Including Medina and Mecca, which grew in population rapidly as the haj approached, and shepherds poured into town with their flocks, tradesmen with their wares – clothing, travelling equipment to replace things broken or lost, religious scripts, mementos of the haj, and so on. In the final month of preparation the early pilgrims began to arrive, long strings of camels carrying dusty, happy travellers, their faces alight with the feeling Bistami remembered from the year before, a year which seemed to have gone so fast and yet his own haj at the same time seemed as if it were on the far side of a great abyss in his mind. He could not call up in himself the feeling that he saw on their faces. He was no pilgrim this time, but a resident, and he found himself feeling some of the residents' resentment, that his peaceful village, like a big madressa really, was swelling to a ridiculous engorgement, as if a great family of enthusiastic relatives had descended on them all at once. Not a happy way of thinking of it, and Bistami set himself guiltily to a full round of prayers, fasting, and aid of the influx, especially those exhausted or sick: leading them to khittas and finas and caravanserai and hostelries, throwing himself into a routine to make himself feel he was more in the spirit of the haj. But daily exposure to the ecstatic faces of the pilgrims reminded him how far he was from that. Their faces were alight with God. He saw how clearly faces revealed the soul, they were like windows into a deeper world.

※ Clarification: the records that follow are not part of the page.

(** * Pairs trading: signal state machine, backtest and pair scanner

    A shallow embedding of [scripts/pairs_trading.py] (statistical-arbitrage
    skill): [generate_trading_signals], [backtest_pairs_strategy],
    [calculate_correlation], [cointegration_test] and
    [find_cointegrated_pairs].  Loading of CSV files, the command line and
    the printed report are not modelled.

    Python floats and numpy/pandas [float64] values are Rocq's primitive
    binary64 floats, so comparisons against NaN, infinities and rounding
    behave as in the program.  A pandas [Series] of [float64] is a
    [list float] (a missing value is NaN), a data frame is the list of its
    rows, and the integer [signal] column is a [list Z].  Functions that
    can raise return [PyException + _].  Library routines with no
    counterpart on primitive floats (numpy's power, pandas' correlation,
    statsmodels' regression and stationarity test) are Section variables. *)

From Stdlib Require Import String.
From Stdlib Require Import ZArith List Bool Lia.
From Stdlib Require Import Sorting.Sorted Sorting.Permutation.
From Stdlib Require Import Floats.
Import ListNotations.

Local Open Scope list_scope.
Local Open Scope Z_scope.
Set Warnings "-inexact-float".

(** ** Floats as the program uses them *)

(** Python's [x > y] on floats: false as soon as one side is NaN. *)
Definition gtb (x y : float) : bool := PrimFloat.ltb y x.

(** A float that is a number. *)
Definition not_nan (x : float) : Prop := PrimFloat.is_nan x = false.

(** Conversion of a Python [int] (or an [int64] cell) to [float64], for
    magnitudes below 2^63. *)
Definition float_of_int (n : Z) : float :=
  if n <? 0 then PrimFloat.opp (PrimFloat.of_uint63 (Uint63.of_Z (- n)))
  else PrimFloat.of_uint63 (Uint63.of_Z n).

(** On the bit-level description of a float: +0, +infinity, or a positive
    finite float whose exponent is at least [k]. *)
Definition positive_above (k : Z) (f : spec_float) : Prop :=
  match f with
  | S754_zero false => True
  | S754_infinity false => True
  | S754_finite false _ e => k <= e
  | _ => False
  end.

(** The floats a count can be: +0, +infinity, or finite and at least 1 (a
    53-bit mantissa with an exponent of at least -52). *)
Definition counts (x : float) : Prop := positive_above (-52) (Prim2SF x).

(** Exceptions the program can raise: [IndexError] from a positional lookup
    ([.iloc]), or an exception raised inside a library call. *)
Inductive PyException : Type :=
  | IndexError
  | Raised (name : string).

(** ** The pandas operations the program calls *)

Module Series.

(** Element-wise binary operation on two columns of one frame. *)
Definition map2 {A B C : Type} (f : A -> B -> C) (xs : list A) (ys : list B)
    : list C :=
  map (fun p => f (fst p) (snd p)) (combine xs ys).

(** [s.shift(1)]: every value moves one row down, the first row is NaN. *)
Definition shift1 (xs : list float) : list float :=
  match xs with
  | [] => []
  | _ :: _ => PrimFloat.nan :: removelast xs
  end.

(** [s.dropna()] on the values. *)
Definition dropna (xs : list float) : list float :=
  filter (fun x => negb (PrimFloat.is_nan x)) xs.

(** [s.pct_change()] on a NaN-free price column: [s / s.shift(1) - 1]. *)
Definition pct_change (xs : list float) : list float :=
  map2 (fun x prev => PrimFloat.sub (PrimFloat.div x prev) PrimFloat.one)
       xs (shift1 xs).
Lemma runFrames_history_length (st : State) (frames : list (bool * Classified)) :
  (List.length (detectionHistory st) <= HISTORY_SIZE)%nat ->
  (List.length (detectionHistory (runFrames st frames)) <= HISTORY_SIZE)%nat.
Proof.
  revert st. induction frames as [|[ready answer] frames IH]; intros st H; simpl.
  - exact H.
  - apply IH. simpl.
    destruct (loop_history st ready answer) as [-> | [name ->]];
      [exact H|apply pushHistory_length, H].
Qed.

Lemma loop_history_named (st : State) (ready : bool) (answer : Classified) :
  Forall (fun s => s <> "") (detectionHistory st) ->
  Forall (fun s => s <> "") (detectionHistory (loop st ready answer)).
Proof.
  intros H. unfold loop. destruct (running st); simpl; auto.
  destruct ready; auto. destruct answer as [|predictions]; auto.
  unfold processPredictions. destruct predictions as [|topPred rest]; auto.
  destruct (firstAccepted _) as [[pred result]|] eqn:E.
  - destruct (onMatch_fields st pred result) as (_ & _ & -> & _).
    apply firstAccepted_some in E. destruct E as (_ & _ & _ & _ & Hm & _).
    apply displayName_clean in Hm. destruct Hm as [Hne _].
    rewrite Forall_forall in *. intros s Hs.
    apply pushHistory_In in Hs. destruct Hs as [Hs | ->]; auto.
  - destruct (onNoMatch_fields st topPred) as (_ & _ & -> & _). exact H.
Qed.

Lemma runFrames_history_named (st : State) (frames : list (bool * Classified)) :
  Forall (fun s => s <> "") (detectionHistory st) ->
  Forall (fun s => s <> "") (detectionHistory (runFrames st frames)).
Proof.
  revert st. induction frames as [|[ready answer] frames IH]; intros st H; simpl.
  - exact H.
  - apply IH, loop_history_named, H.
Qed.

End LoopFacts.

Section LoopSteps.
Local Open Scope R_scope.

Lemma loop_match (st : State) (predictions : list Prediction)
      (pred : Prediction) (result : Bucket) :
  running st = true ->
  firstAccepted (top3 predictions) = Some (pred, result) ->
  loop st true (Resolved predictions) = onMatch st pred result.
Proof.
  intros Hrun Hfirst. unfold loop, processPredictions. rewrite Hrun. simpl negb.
  cbv iota. destruct predictions as [|topPred rest]; [discriminate|].
  now rewrite Hfirst.
Qed.

Lemma loop_no_match (st : State) (topPred : Prediction) (rest : list Prediction) :
  running st = true ->
  firstAccepted (top3 (topPred :: rest)) = None ->
  loop st true (Resolved (topPred :: rest)) = onNoMatch st topPred.
Proof.
  intros Hrun Hfirst. unfold loop, processPredictions. rewrite Hrun. simpl negb.
  cbv iota. now rewrite Hfirst.
Qed.
(** C3. If each of the six primary lookups is rejected with a transient
    error (a code other than ENODATA and ENOTFOUND), the total score is 0
    and the report consists of six lines, one per check, each displaying
    the delta 0 under the warning sign; no check changes the score. *)
Theorem all_transient_scores_zero dns domain
  (H : forall k, exists error,
         primaryError dns k domain = Some error /\ isTransient error = true) :
  totalScore (final dns domain) = 0
  /\ length (report (final dns domain)) = 6%nat
  /\ Forall (fun line => scoreDelta line = Some 0 /\ informational line = true)
            (report (final dns domain))
  /\ forall k, delta dns k domain = 0
               /\ exists error, primaryError dns k domain = Some error
                                /\ findings dns k domain = [errorLine k error].
Proof.
  assert (K : forall k, delta dns k domain = 0
               /\ exists error, primaryError dns k domain = Some error
                                /\ findings dns k domain = [errorLine k error]).
  { intro k. destruct (H k) as (error & Hp & Ht).
    destruct (transient_check dns k domain error Hp Ht) as [Hd Hf].
    split; [exact Hd|]. now exists error. }
  destruct (final_shape dns domain) as (-> & -> & _).
  destruct (K SPF) as (-> & e1 & _ & ->), (K DMARC) as (-> & e2 & _ & ->),
    (K NS) as (-> & e3 & _ & ->), (K CNAME) as (-> & e4 & _ & ->),
    (K A) as (-> & e5 & _ & ->), (K MX) as (-> & e6 & _ & ->).
  split; [reflexivity|]. split; [reflexivity|]. split; [|exact K].
  cbn [app].
  repeat (constructor; [apply errorLine_informational|]). constructor.
Qed.

Lemma all_transient_scores_zero_witness :
  totalScore (final (failing timedOut) "example.com") = 0
  /\ length (report (final (failing timedOut) "example.com")) = 6%nat.
Proof.
  assert (H : forall k, exists error,
            primaryError (failing timedOut) k "example.com" = Some error
            /\ isTransient error = true).
  { intro k. exists timedOut. destruct k; split; reflexivity. }
  destruct (all_transient_scores_zero (failing timedOut) "example.com" H)
    as (H0 & H6 & _).
  split; [exact H0|exact H6].
Defined.

(** The queries of a whole run: the six primary lookups in order, the
    reverse lookups of the A check (if any) right after its own. *)
Lemma queries_final dns domain :
  queries (final dns domain) =
  ([QTxt domain; QTxt ("_dmarc." ++ domain); QNs domain;
    QCname ("www." ++ domain)]
   ++ asked dns A domain ++ [QMx domain])%list.
Proof.
  destruct (final_shape dns domain) as (_ & _ & ->).
  destruct (checkSPF_cases dns domain) as [-> _].
  destruct (checkDMARC_cases dns domain) as [-> _].
  destruct (checkNS_cases dns domain) as [-> _].
  destruct (checkCNAME_cases dns domain) as [-> _].
  destruct (checkMX_cases dns domain) as [-> _].
  reflexivity.
Qed.

Lemma checkA_many dns domain aRecords :
  resolve4 dns domain = Fulfilled aRecords ->
  (5 <= length aRecords)%nat ->
  delta dns A domain = -10
  /\ findings dns A domain = [aUnstableLine (length aRecords)]
  /\ asked dns A domain = [Q4 domain].
Proof.
  intros Ha Hn. pose proof (checkA_cases dns domain) as E.
  rewrite Ha in E.
  replace (0 <? length aRecords)%nat with true in E
    by (symmetry; apply Nat.ltb_lt; lia).
  replace (5 <=? length aRecords)%nat with true in E
    by (symmetry; apply Nat.leb_le; lia).
  now injection E as -> -> ->.
Qed.

Lemma nodup_length_le (l : list string) :
  (length (nodup string_dec l) <= length l)%nat.
Proof.
  induction l as [|x rest IH]; simpl; [lia|].
  destruct (in_dec string_dec x rest); simpl; lia.
Qed.

(** C4. When the A lookup returns a list with five or more distinct
    addresses, the A check subtracts 10, appends the fast-flux line, and
    the run issues no reverse lookup at all: the A check asks its primary
    query only, and the queries of the whole run are the six primary
    ones. *)
Theorem many_distinct_addresses_penalized_without_reverse
  dns domain aRecords
  (Ha : resolve4 dns domain = Fulfilled aRecords)
  (Hn : (5 <= length (nodup string_dec aRecords))%nat) :
  delta dns A domain = -10
  /\ findings dns A domain = [aUnstableLine (length aRecords)]
  /\ scoreDelta (aUnstableLine (length aRecords)) = Some (-10)
  /\ asked dns A domain = [Q4 domain]
  /\ existsb isReverse (queries (final dns domain)) = false
  /\ queries (final dns domain) =
       [QTxt domain; QTxt ("_dmarc." ++ domain); QNs domain;
        QCname ("www." ++ domain); Q4 domain; QMx domain].
Proof.
  pose proof (nodup_length_le aRecords) as Hle.
  destruct (checkA_many dns domain aRecords Ha) as (Hd & Hf & Hq); [lia|].
  rewrite queries_final, Hq.
  repeat split; assumption.
Qed.

Lemma many_distinct_addresses_penalized_without_reverse_witness :
  delta fiveAddresses A "example.com" = -10
  /\ findings fiveAddresses A "example.com" =
     ["❌ [-10] IP 주소가 불안정하거나 Fast Flux로 의심됩니다. (발견된 IP: 5개)"]
  /\ existsb isReverse (queries (final fiveAddresses "example.com")) = false.
Proof.
  destruct (many_distinct_addresses_penalized_without_reverse
              fiveAddresses "example.com"
              ["192.0.2.1"; "192.0.2.2"; "192.0.2.3"; "192.0.2.4";
               "192.0.2.5"] eq_refl)
    as (Hd & Hf & _ & _ & Hr & _).
  - vm_compute. lia.
  - repeat split; assumption.
Defined.

(** C10. The fast-flux penalty depends on the length of the returned
    list alone: any list of five or more entries, whether or not the
    entries are distinct, makes the A check subtract 10 and append the
    fast-flux line showing that length, with no reverse lookup. *)
Theorem penalty_counts_entries_not_distinct_addresses
  dns domain aRecords
  (Ha : resolve4 dns domain = Fulfilled aRecords)
  (Hn : (5 <= length aRecords)%nat) :
  delta dns A domain = -10
  /\ findings dns A domain = [aUnstableLine (length aRecords)]
  /\ asked dns A domain = [Q4 domain].
Proof. exact (checkA_many dns domain aRecords Ha Hn). Qed.

Lemma penalty_counts_entries_not_distinct_addresses_witness :
  length (nodup string_dec (repeat "192.0.2.1" 5)) = 1%nat
  /\ delta fiveCopies A "example.com" = -10
  /\ findings fiveCopies A "example.com" =
     ["❌ [-10] IP 주소가 불안정하거나 Fast Flux로 의심됩니다. (발견된 IP: 5개)"].
Proof.
  split; [reflexivity|].
  destruct (penalty_counts_entries_not_distinct_addresses
              fiveCopies "example.com" (repeat "192.0.2.1" 5) eq_refl)
    as (Hd & Hf & _).
  - simpl. lia.
  - split; assumption.
Defined.

(** *** The A check on one to four addresses *)

(** C5, as stated, fails: a provider name in a host name other than the
    first of a reverse-lookup result does not make the address stable. *)
Lemma provider_in_second_hostname_is_not_stable :
  resolve4 cloudNamedSecond "example.com" = Fulfilled ["203.0.113.7"]
  /\ anyHostnameStable
       (reverseLookupsOf cloudNamedSecond ["203.0.113.7"]) = true
  /\ delta cloudNamedSecond A "example.com" = 0
  /\ findings cloudNamedSecond A "example.com" =
     ["ℹ️ [0] A 레코드가 클라우드 제공업체 IP가 아닐 수 있습니다. (PTR: host.example.net, ec2-203-0-113-7.compute.amazonaws.com)"].
Proof. repeat split. Qed.

Lemma provider_not_in_empty provider :
  In provider RELIABLE_IP_PROVIDERS ->
  Js.includes (Js.toLowerCase "") provider = false.
Proof.
  intro H. simpl in H.
  destruct H as [<-|[<-|[<-|[]]]]; reflexivity.
Qed.

Lemma isStableIp_spec dns aRecords :
  isStableIp (reverseLookupsOf dns aRecords) = true <->
  exists ip h rest provider,
    In ip aRecords
    /\ reverse dns ip = Fulfilled (h :: rest)
    /\ In provider RELIABLE_IP_PROVIDERS
    /\ Js.includes (Js.toLowerCase h) provider = true.
Proof.
  unfold isStableIp, reverseLookupsOf. rewrite existsb_exists. split.
  - intros (ptr & Hin & Hex).
    apply in_map_iff in Hin. destruct Hin as (ip & <- & Hip).
    apply existsb_exists in Hex. destruct Hex as (provider & Hp & Hinc).
    unfold firstIncludes, first in Hinc.
    destruct (reverse dns ip) as [[|h rest]|error] eqn:E; try discriminate.
    apply andb_true_iff in Hinc. destruct Hinc as [_ Hinc].
    now exists ip, h, rest, provider.
  - intros (ip & h & rest & provider & Hip & E & Hp & Hinc).
    exists (Ptr (h :: rest)). split.
    + apply in_map_iff. exists ip. now rewrite E.
    + apply existsb_exists. exists provider. split; [exact Hp|].
      unfold firstIncludes, first. rewrite Hinc, andb_true_r.
      destruct h as [|c h']; [|reflexivity].
      rewrite (provider_not_in_empty provider Hp) in Hinc. discriminate.
Qed.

So he hoped that his pleasure at greeting the pilgrims from Akbar's court was obvious on his face. But Akbar himself had not come, nor any of his immediate family, and no one in the group looked at all happy to be there, or to see Bistami. The news from home was ominous. Akbar had become critical of his ulema. He received Hindu rajas, and listened sympathetically to their concerns. He had even begun openly to worship the sun, prostrating himself four times a day before a sacred fire, abstaining from meat, alcohol and sexual intercourse. These were Hindu practices, and indeed on every Sunday he was initiating twelve of his amirs in his service. The neophytes placed their heads directly on Akbar's feet during this ceremony, an extreme form of prostration known as sijdah, a form of submission to another human being that was blasphemous to Muslims. And he had not been willing to fund much of a pilgrimage; indeed, he had had to be convinced to send any at all. He had sent Shaikh Abdul Nabi and Malauna Abdulla as a way of exiling them, just as he had Bistami the year before. In short, he appeared to be falling away from the faith. Akbar, falling away from Islam!
And, Abdul Nabi told Bistami bluntly, many at the court blamed him, Bistami, for this change in Akbar. It was a matter of convenience only, Abdul Nabi assured him. 'Blaming someone who is far away is safest for all, you see. But now they have it that you were sent to Mecca with the idea of reforming you. You were babbling about the light, the light, and you were sent away, and now Akbar is worshipping the sun like a Zoroastrian or some pagan from the ancient times.'
'So I can't return,' Bistami said.
Abdul Nabi shook his head. 'Not only that, but I judge that it isn't even safe for you to stay here. If you do, the ulema may accuse you of heresy, and come and take you back for judgment. Or even judge you here.'
'You're saying I should leave here?'
Abdul Nabi nodded, slowly and deeply. 'Surely there are more interesting places for you than Mecca. A qadi like you can find good work to do, anywhere the ruler is a Muslim. Nothing will happen during the haj, of course. But when it's over.
Bistami nodded and thanked the shaikh for his honesty.
He realized that he wanted to leave anyway. He didn't want to stay in Mecca. He wanted to go back to Akbar, and the timeless hours in Chishti's tomb, and live in that space for ever; but if that was not possible, he would have to begin his tariqat again, and wander in search of his real life. He recalled what had happened to Shams when the disciples of Rumi got tired of Rumi's infatuation with his friend. Shams had disappeared, never to be seen again, some said tied to rocks and thrown in a river. If people in Fatepur Sikri thought that Akbar had found his Shams in Bistami – which struck Bistami as backwards – but they had spent a lot of time together, more than seemed explicable; and no one else knew what had gone on between them in those meetings, how much it had been a matter of Akbar teaching the teacher. It is always the teacher who must learn the most, Bistami thought, or else nothing real has happened in the exchange.